The Botanical Garden of the First Moscow State Medical University named after Sechenov (Ботанический сад Первого МГМУ имени И. М. Сеченова) is a botanical garden in Moscow. Located on the left bank of the Moskva River near the station MCC "Business Center". It was founded in 1946. The garden area is 4.95 hectares. The Botanical Garden has the status of a specially protected natural area of regional importance.

== History and description ==
The Botanical Garden of the Moscow Pharmaceutical Institute (now the First Moscow State Medical University named after I. M. Sechenov) was established on September 25, 1946, as a base for students' practical training and scientific work.
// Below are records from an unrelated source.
(** C6. On an empty source the first call of [next()] raises
    [IteratorEmpty]; the prompt, interactive or direct, then calls
    [on_empty_error] once and ends without a selection: nothing is
    returned or yielded (the interactive prompt returns [None] or the hook
    has ended the command; the generator ends without yielding). *)
Theorem empty_source_calls_hook limit input_pos fuel inputs :
  (pg_call Next (paginator (new_command (@nil Item) limit))).2
    = MkFetch [] (Some IteratorEmpty) ∧
  prompt variant input_pos fuel inputs (new_command [] limit)
  = match truthy_pos input_pos with
    | Some _ =>
        AnsGenerator
          ([EvFetch Next; EvEmptyHook],
           match on_empty_error variant with
           | Some msg => GenExit msg
           | None => GenReturn
           end)
    | None =>
        AnsPrompt
          ([EvFetch Next; EvEmptyHook],
           match on_empty_error variant with
           | Some msg => Exited msg
           | None => Returned None
           end)
    end.
Proof. split; [apply next_on_empty_source | apply prompt_on_empty_source]. Qed.

(** C5, as the code has it. In direct mode the engine fetches page after
    page and nothing else: it never prints the choices or reads a line. On
    a source that is not empty, when the label is the one of the item at
    position [i] it stops after the page that holds it (page [i / limit])
    and yields that item; when it is the label of no item, it fetches every
    page, and the call after the last one ends the command with "There are
    no more results". That holds for the wildcard too, which is the label
    of no item: before each fetch it yields the items of the pages it has.
    On an empty source the first fetch fails: [on_empty_error] is called
    and the lookup ends as the hook leaves it, with the message of the hook
    or, when the hook returns, with no error at all. *)
Theorem direct_lookup items limit pos fuel inputs :
  0 < limit → pos ≠ EmptyString → length items < fuel →
  let run := prompt variant (Some pos) fuel inputs (new_command items limit) in
  (items = [] →
     run = AnsGenerator
             ([EvFetch Next; EvEmptyHook],
              match on_empty_error variant with
              | Some msg => GenExit msg
              | None => GenReturn
              end)) ∧
  (∀ i x, pos = pretty i → items !! i = Some x →
     run = AnsGenerator
             (replicate (S (i / limit)) (EvFetch Next) ++ [EvYield x],
              GenReturn)) ∧
  (items ≠ [] → pos ≠ "*" → (∀ i, i < length items → pos ≠ pretty i) →
     run = AnsGenerator
             (replicate (S (num_pages (length items) limit)) (EvFetch Next),
              GenExit "There are no more results")) ∧
  (items ≠ [] → pos = "*" →
     run = AnsGenerator
             (EvFetch Next
                :: wildcard_turns items limit 0 (num_pages (length items) limit),
              GenExit "There are no more results")).
Proof.
  intros Hlimit Hpos Hfuel. cbv zeta.
  assert (truthy_pos (Some pos) = Some pos) as Htruthy by by destruct pos.
  split_and!.
  - intros ->. by rewrite prompt_on_empty_source, Htruthy.
  - intros i x -> Hx. pose proof (lookup_lt_Some _ _ _ Hx) as Hi.
    unfold prompt, _return_from. rewrite Htruthy.
    destruct (first_fetch items limit Hlimit) as [text ->];
      [by intros ->|].
    assert (i / limit ≤ i) by (apply Nat.Div0.div_le_upper_bound; nia).
    rewrite (lookup_loop_found items limit i x) by (done || lia).
    by rewrite Nat.sub_0_r.
  - intros Hne Hstar Hmissing.
    unfold prompt, _return_from. rewrite Htruthy.
    destruct (first_fetch items limit Hlimit Hne) as [text ->].
    rewrite lookup_loop_missing by (done || lia).
    assert (¬ num_pages (length items) limit ≤ 0).
    { rewrite num_pages_le by done. destruct items; simpl; [done | lia]. }
    by replace (num_pages (length items) limit)
      with (S (num_pages (length items) limit - 1)) at 2 by lia.
  - intros Hne ->.
    unfold prompt, _return_from. simpl truthy_pos. cbv iota.
    destruct (first_fetch items limit Hlimit Hne) as [text ->].
    rewrite wildcard_loop_trace
      by (done || lia || (destruct items; simpl; [done | lia])).
    by rewrite Nat.sub_0_r.
Qed.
The garden project was designed by its first director, B. M. Giner, together with the botanist V. N. Voroshilov. The first plants were planted in the spring of 1947. By 1949, more than 100 species of wood and shrub plants were planted. In the 1950s and 1960s, geneticists and breeders A. R. Zhebrak and V. V. Sakharov carried out experiments in the botanical garden.

In 2016, the Botanical Garden was first opened for free sightseeing visits.

The area of the botanical garden is 4.95 ha, 2.5 hectares of which is occupied by the arboretum. There is also a nursery of herbaceous plants (0.5 ha) and experimental sites (0.5 ha), where medicinal plants predominate.

According to data for 2016, about 1505 species of plants grow in the botanical garden, including a rare blossoming 6 m tall Magnolia kobus. Also present is Ginkgo biloba, Meyer's fir, wolfberry, Caucasian hellebore, hydrangea petiolate and others.